» **Information**
(** * magic-eraser-pro: the frame-remediation pipeline, checked against its specification

    A shallow embedding of the three Python scripts of the repository

      - [scripts/inpaint_video.py]        (module [InpaintVideo])
      - [scripts/ai_watermark_remover.py] (module [AiWatermarkRemover])
      - [scripts/models/model_manager.py] (module [ModelManager])

    followed by the theorems that settle the claims C1..C10 of the
    specification and by further properties of the same code (X1, X2,
    ...).

    Conventions of the embedding.

    - Python [int] is [Z]; [//] and [%] with a positive divisor are
      [Z.div] and [Z.modulo] (both floor, as in Python).
    - numpy / torch floating point is IEEE-754 binary32 or binary16,
      evaluated bit-exactly with the executable operations of
      [Stdlib.Floats.SpecFloat] (round to nearest, ties to even).
    - Python's [round(current / total * 100)] on the progress path is
      modelled over exact rationals with ties to even.
    - The file system is a finite map from paths to the contents of
      files; paths are compared as strings and directories are not
      held in it.  [os.rename] replaces an existing destination on a
      POSIX host and raises [FileExistsError] on Windows.
    - External capabilities (the decoder, cv2.inpaint, cv2.GaussianBlur,
      the neural model, ffmpeg, the HTTP server) are arguments of the
      functions that use them.
    - An exception is a value of the result type; [sys.exit] is an
      outcome.  Wall-clock quantities ([fps_speed]) are left out of the
      events. *)

From Stdlib Require Import ZArith List Bool Lia Sorted Floats.SpecFloat.
From stdpp Require Import gmap strings list fin_maps.

Local Open Scope Z_scope.

(* ===================================================================== *)
(** * Part I: definitions                                                 *)
(* ===================================================================== *)

(** ** Floating point as numpy and torch use it *)

Module Float.

(** A binary interchange format: precision in bits and exponent bound. *)
Record format := { prec : Z; emax : Z }.

(** [np.float32] / [torch.float32]. *)
Definition binary32 : format := {| prec := 24; emax := 128 |}.
(** [np.float16] / [torch.float16], what [.half()] produces. *)
Definition binary16 : format := {| prec := 11; emax := 16 |}.

(** An integer converted to the format (exact for uint8 values). *)
Definition of_int (fmt : format) (z : Z) : spec_float :=
  binary_normalize (prec fmt) (emax fmt) z 0 false.

Definition mul (fmt : format) := SFmul (prec fmt) (emax fmt).
Definition add (fmt : format) := SFadd (prec fmt) (emax fmt).
Definition sub (fmt : format) := SFsub (prec fmt) (emax fmt).
Definition div (fmt : format) := SFdiv (prec fmt) (emax fmt).

(** [.half()], [.float()], [.astype(floatN)]: the value rounded into
    another format. *)
Definition cast (fmt : format) (x : spec_float) : spec_float :=
  match x with
  | S754_finite s m e =>
      binary_normalize (prec fmt) (emax fmt)
        (if s then Z.neg m else Z.pos m) e s
  | _ => x
  end.

(** The integer part of a float, rounding toward zero (a C cast). *)
Definition trunc (x : spec_float) : Z :=
  match x with
  | S754_finite s m e =>
      let a := if 0 <=? e then Z.pos m * 2 ^ e else Z.pos m / 2 ^ (- e) in
      if s then - a else a
  | _ => 0
  end.

(** [arr.astype(np.uint8)] on a float array: truncation toward zero,
    then the low eight bits. *)
Definition astype_uint8 (x : spec_float) : Z := trunc x mod 256.

(** [np.clip(x, lo, hi)] on one element. *)
Definition clip (lo hi x : spec_float) : spec_float :=
  if SFltb x lo then lo else if SFltb hi x then hi else x.

(** [lo <= x <= hi] as numpy would test it. *)
Definition between (lo hi x : spec_float) : bool :=
  SFleb lo x && SFleb x hi.

End Float.

(** ** Python values and control effects *)

Module Py.

(** The exceptions the scripts can meet.  [SystemExit] is what
    [sys.exit] raises; it is not an [Exception], so [except Exception]
    lets it through. *)
Inductive exn :=
| ZeroDivisionError
| IndexError
| FileNotFoundError (path : string)
| FileExistsError (path : string)
| OSError (msg : string)
| ValueError (msg : string)
| RuntimeError (msg : string)
| ExternalError (msg : string)
| SystemExit (code : Z).

Definition is_Exception (e : exn) : bool :=
  match e with SystemExit _ => false | _ => true end.

Inductive result (A : Type) :=
| Ok (a : A)
| Raise (e : exn).
Arguments Ok {A} a.
Arguments Raise {A} e.

(** Code that reads and writes a state [S] and may raise. *)
Definition M (S A : Type) : Type := S -> result A * S.

Definition ret {S A} (a : A) : M S A := fun s => (Ok a, s).
Definition raise {S A} (e : exn) : M S A := fun s => (Raise e, s).
Definition bind {S A B} (m : M S A) (k : A -> M S B) : M S B :=
  fun s => match m s with
           | (Ok a, s') => k a s'
           | (Raise e, s') => (Raise e, s')
           end.
Definition lift {S A} (r : result A) : M S A := fun s => (r, s).
Definition modify {S} (f : S -> S) : M S unit := fun s => (Ok tt, f s).

(** [try: body  except Exception as e: handler(e)]. *)
Definition try_except {S A} (body : M S A) (handler : exn -> M S A) : M S A :=
  fun s => match body s with
           | (Raise e, s') =>
               if is_Exception e then handler e s' else (Raise e, s')
           | r => r
           end.

(** [try: body  finally: fin].  The body's result (or exception)
    survives unless [fin] itself raises. *)
Definition try_finally {S A} (body : M S A) (fin : M S unit) : M S A :=
  fun s => match body s with
           | (r, s') =>
               match fin s' with
               | (Ok _, s'') => (r, s'')
               | (Raise e, s'') => (Raise e, s'')
               end
           end.

(** [a % b] on ints. *)
Definition mod_ (a b : Z) : result Z :=
  if b =? 0 then Raise ZeroDivisionError else Ok (a mod b).

(** [round(q)] for the rational [q = n / d] with [0 < d]: the nearest
    integer, ties to the even one. *)
Definition round_half_even (n d : Z) : Z :=
  let q := n / d in
  let r := n mod d in
  if 2 * r <? d then q
  else if d <? 2 * r then q + 1
  else if Z.even q then q else q + 1.

(** [round(a / b * 100)] on ints [a], [b]: true division, so a zero
    divisor raises. *)
Definition round_percent (a b : Z) : result Z :=
  if b =? 0 then Raise ZeroDivisionError
  else if 0 <? b then Ok (round_half_even (100 * a) b)
  else Ok (round_half_even (- (100 * a)) (- b)).

End Py.

Declare Scope py_scope.
Delimit Scope py_scope with py.
Notation "'do' x <- m ; k" := (Py.bind m (fun x => k))
  (at level 10, x name, m at level 100, k at level 200) : py_scope.
Notation "m ;; k" := (Py.bind m (fun _ => k))
  (at level 100, k at level 200, right associativity) : py_scope.

(** ** Images *)

Module Image.

(** A BGR pixel of an 8-bit video frame. *)
Definition pixel : Type := Z * Z * Z.
(** A decoded frame: rows of pixels ([H x W x 3], dtype uint8). *)
Definition frame : Type := list (list pixel).
(** A single-channel 8-bit raster ([H x W], dtype uint8). *)
Definition gray : Type := list (list Z).
(** A single-channel float raster. *)
Definition plane : Type := list (list spec_float).

(** [np.zeros((h, w), dtype=np.uint8)]. *)
Definition zeros (h w : Z) : gray :=
  replicate (Z.to_nat h) (replicate (Z.to_nat w) 0).

(** Python's normalisation of one slice bound for a dimension of
    length [n]: a negative bound counts from the end. *)
Definition slice_index (n i : Z) : Z :=
  if i <? 0 then Z.max 0 (i + n) else Z.min i n.

(** Is index [i] selected by the slice [a:b] of a dimension of length [n]? *)
Definition in_slice (n a b i : Z) : bool :=
  (slice_index n a <=? i) && (i <? slice_index n b).

(** [img[y1:y2, x1:x2] = v]. *)
Definition assign_block (img : gray) (y1 y2 x1 x2 v : Z) : gray :=
  imap (fun r row =>
          if in_slice (Z.of_nat (length img)) y1 y2 (Z.of_nat r)
          then imap (fun c old =>
                       if in_slice (Z.of_nat (length row)) x1 x2 (Z.of_nat c)
                       then v else old) row
          else row) img.

(** [cv2.rectangle(img, (xa, ya), (xb, yb), v, -1)]: the filled
    rectangle with the two given corners, both included, clipped to
    the image.  This is what the call does for corners that fit a C
    [int]; for others it raises, which is not modelled. *)
Definition rectangle (img : gray) (xa ya xb yb v : Z) : gray :=
  imap (fun r row =>
          imap (fun c old =>
                  if (Z.min xa xb <=? Z.of_nat c) && (Z.of_nat c <=? Z.max xa xb)
                     && (Z.min ya yb <=? Z.of_nat r) && (Z.of_nat r <=? Z.max ya yb)
                  then v else old) row) img.

(** [saturate_cast<uchar>]: how OpenCV stores a result in a uint8 image. *)
Definition saturate_uint8 (v : Z) : Z := Z.max 0 (Z.min 255 v).

(** [img[row][col]], when both indices are in range. *)
Definition pixel_at {A : Type} (img : list (list A)) (row col : nat) : option A :=
  match img !! row with
  | Some r => r !! col
  | None => None
  end.

(** Every channel of the pixel is a byte. *)
Definition is_uint8 (p : pixel) : Prop :=
  0 <= fst (fst p) <= 255 /\ 0 <= snd (fst p) <= 255 /\ 0 <= snd p <= 255.

(** Every channel of [q] is the same channel of [p], or one less. *)
Definition at_most_one_below (p q : pixel) : Prop :=
  fst (fst p) - 1 <= fst (fst q) <= fst (fst p) /\
  snd (fst p) - 1 <= snd (fst q) <= snd (fst p) /\
  snd p - 1 <= snd q <= snd p.

(** Every element of a raster satisfies [P]. *)
Definition all_values {A : Type} (P : A -> Prop) (img : list (list A)) : Prop :=
  Forall (Forall P) img.

End Image.

(** What [cv2.VideoCapture] reports about an opened input, and the frames
    that actually decode, in order.  The declared count comes from the
    container metadata and need not be the number of decodable frames. *)
Module Cv2.
Record capture := {
  declared_frames : Z;   (* CAP_PROP_FRAME_COUNT *)
  frame_width : Z;       (* CAP_PROP_FRAME_WIDTH *)
  frame_height : Z;      (* CAP_PROP_FRAME_HEIGHT *)
  decodable : list Image.frame
}.
End Cv2.

(** A watermark region as the command line gives it, after [int()]. *)
Module Region.
Record t := { x : Z; y : Z; width : Z; height : Z }.
(** ** Staging the training script *)

Ltac fs_simpl := cbn -[lookup insert].



(** Without exist_ok the second creation raises. *)
Lemma makedirs_project_dir_strict (f : fsys) :
  f !! project_dir = Some Dir ->
  makedirs project_dir false f = (Some (FileExistsError project_dir), f).
Proof.
  intros H. unfold makedirs, project_dir in *. fs_simpl.
  unfold mkdir, path_exists. fs_simpl. rewrite H. reflexivity.
Qed.




Ltac fsteps :=
  unfold import_, import_as;
  repeat (fs_simpl; first [rewrite bind_bind | step_name | step_call]); fs_simpl.

Ltac rewrite_paths lem :=
  let H := fresh in
  pose proof lem as H;
  unfold project_dir, script_path, staged_path in H; rewrite H; clear H.






(** ** Error handling *)



Section Sound.

Variable platform : platform_t.













End Sound.







(** A failing export leaves the cells after the sweep with that failure. *)
Example export_failure_propagates :
  (convert_and_register (sdk_failing "export") kernel_after_sweep).1 =
    Raise (Exn "ServiceException" "export") /\
  issued "register" (trace (convert_and_register (sdk_failing "export") kernel_after_sweep).2)
    = false.
Proof. split; vm_compute; reflexivity. Qed.

(** * Further properties of the cells *)

(** ** Staging: what goes wrong and what it leaves behind *)




Lemma makedirs_project_blocked (f : fsys) content mode :
  f !! project_dir = Some (File content mode) ->
  makedirs project_dir true f = (Some (FileExistsError project_dir), f).
Proof.
  intros H. unfold makedirs, project_dir in *. fs_simpl.
  unfold mkdir, path_exists, path_isdir. fs_simpl. rewrite H. fs_simpl.
  rewrite H. reflexivity.
Qed.
(** * Photo-Watermark: the date resolver, the compositor and the driver of
    [src/main.py], embedded in Rocq, with the properties of its
    specification.

    The program is almost entirely input and output. It is modelled as
    follows.
    - Python values: [int] is [Z]; [str] is [string], a character standing
      for a code point below 256; a tuple of ints is [list Z]; the
      dictionary of EXIF tags is a [gmap string string].
    - The outside world that the program only reads (file system queries,
      the EXIF reader, the image decoder, the font rasterizer, the clock) is
      a record [World] of functions.
    - What the program does to the outside (lines printed, directories made,
      files written) is a chronological list of [event]s.
    - Exceptions are explicit: a computation ends in [Ok v] or [Raise e].
    - [os.path] is the POSIX flavour ([posixpath]). *)

From Stdlib Require Import ZArith Ascii String List Bool Lia.
From stdpp Require Import gmap strings list.

Local Open Scope string_scope.
Local Open Scope list_scope.
Local Open Scope Z_scope.

(* ===================================================================== *)
(** ** Python strings *)
(* ===================================================================== *)

Module PyStr.

Definition code (c : ascii) : Z := Z.of_N (N_of_ascii c).

Definition chr (z : Z) : ascii := ascii_of_N (Z.to_N z).

(** [str.isspace] on one character, restricted to code points below 256:
    TAB..CR, FS..US, space, NEL and NBSP. *)
Definition isspace (c : ascii) : bool :=
  let n := code c in
  ((9 <=? n) && (n <=? 13)) || ((28 <=? n) && (n <=? 32))
  || (n =? 133) || (n =? 160).

Definition isdigit (c : ascii) : bool :=
  let n := code c in (48 <=? n) && (n <=? 57).

(** [str.lower] on one character: A..Z and the upper-case letters of
    Latin-1 (all of 192..222 but the multiplication sign 215). *)
Definition lower_char (c : ascii) : ascii :=
  let n := code c in
  if ((65 <=? n) && (n <=? 90))
     || ((192 <=? n) && (n <=? 222) && negb (n =? 215))
  then chr (n + 32) else c.

Fixpoint lower (s : string) : string :=
  match s with
  | EmptyString => EmptyString
  | String c r => String (lower_char c) (lower r)
  end.

Fixpoint lstrip (s : string) : string :=
  match s with
  | String c r => if isspace c then lstrip r else s
  | EmptyString => EmptyString
  end.

(** [s.rstrip(...)]: the characters that satisfy [strippable] removed
    from the right end. *)
Fixpoint rstrip_by (strippable : ascii -> bool) (s : string) : string :=
  match s with
  | EmptyString => EmptyString
  | String c r =>
      match rstrip_by strippable r with
      | EmptyString =>
          if strippable c then EmptyString else String c EmptyString
      | r' => String c r'
      end
  end.

Definition rstrip (s : string) : string := rstrip_by isspace s.

Definition strip (s : string) : string := rstrip (lstrip s).

(** [s.rfind(c)]: the index of the last [c], or -1. *)
Fixpoint rfind (c : ascii) (s : string) : Z :=
  match s with
  | EmptyString => -1
  | String a r =>
      let i := rfind c r in
      if 0 <=? i then i + 1
      else if Ascii.eqb a c then 0 else -1
  end.

Fixpoint take (n : nat) (s : string) : string :=
  match n, s with
  | S n', String c r => String c (take n' r)
  | _, _ => EmptyString
  end.

Fixpoint skip (n : nat) (s : string) : string :=
  match n, s with
  | S n', String _ r => skip n' r
  | _, _ => s
  end.

(** [s[:i]] and [s[i:]] for an index [i >= 0]. *)
Definition upto (i : Z) (s : string) : string := take (Z.to_nat i) s.
Definition from (i : Z) (s : string) : string := skip (Z.to_nat i) s.

Definition startswith (c : ascii) (s : string) : bool :=
  match s with
  | String a _ => Ascii.eqb a c
  | EmptyString => false
  end.

Fixpoint endswith (c : ascii) (s : string) : bool :=
  match s with
  | EmptyString => false
  | String a EmptyString => Ascii.eqb a c
  | String _ r => endswith c r
  end.

(** [s == c * len(s)]: every character of [s] is [c]. *)
Fixpoint all_are (c : ascii) (s : string) : bool :=
  match s with
  | EmptyString => true
  | String a r => Ascii.eqb a c && all_are c r
  end.

(** [s.split(c)]: never empty, the pieces between the occurrences of
    [c]. *)
Fixpoint split (c : ascii) (s : string) : list string :=
  match s with
  | EmptyString => [EmptyString]
  | String a r =>
      if Ascii.eqb a c then EmptyString :: split c r
      else match split c r with
           | piece :: rest => String a piece :: rest
           | [] => [String a EmptyString]
           end
  end.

» **What to work on**
Nothing but a number is wanted: how many lines in the records above include "SpecFloat".

» **Output of the task**
2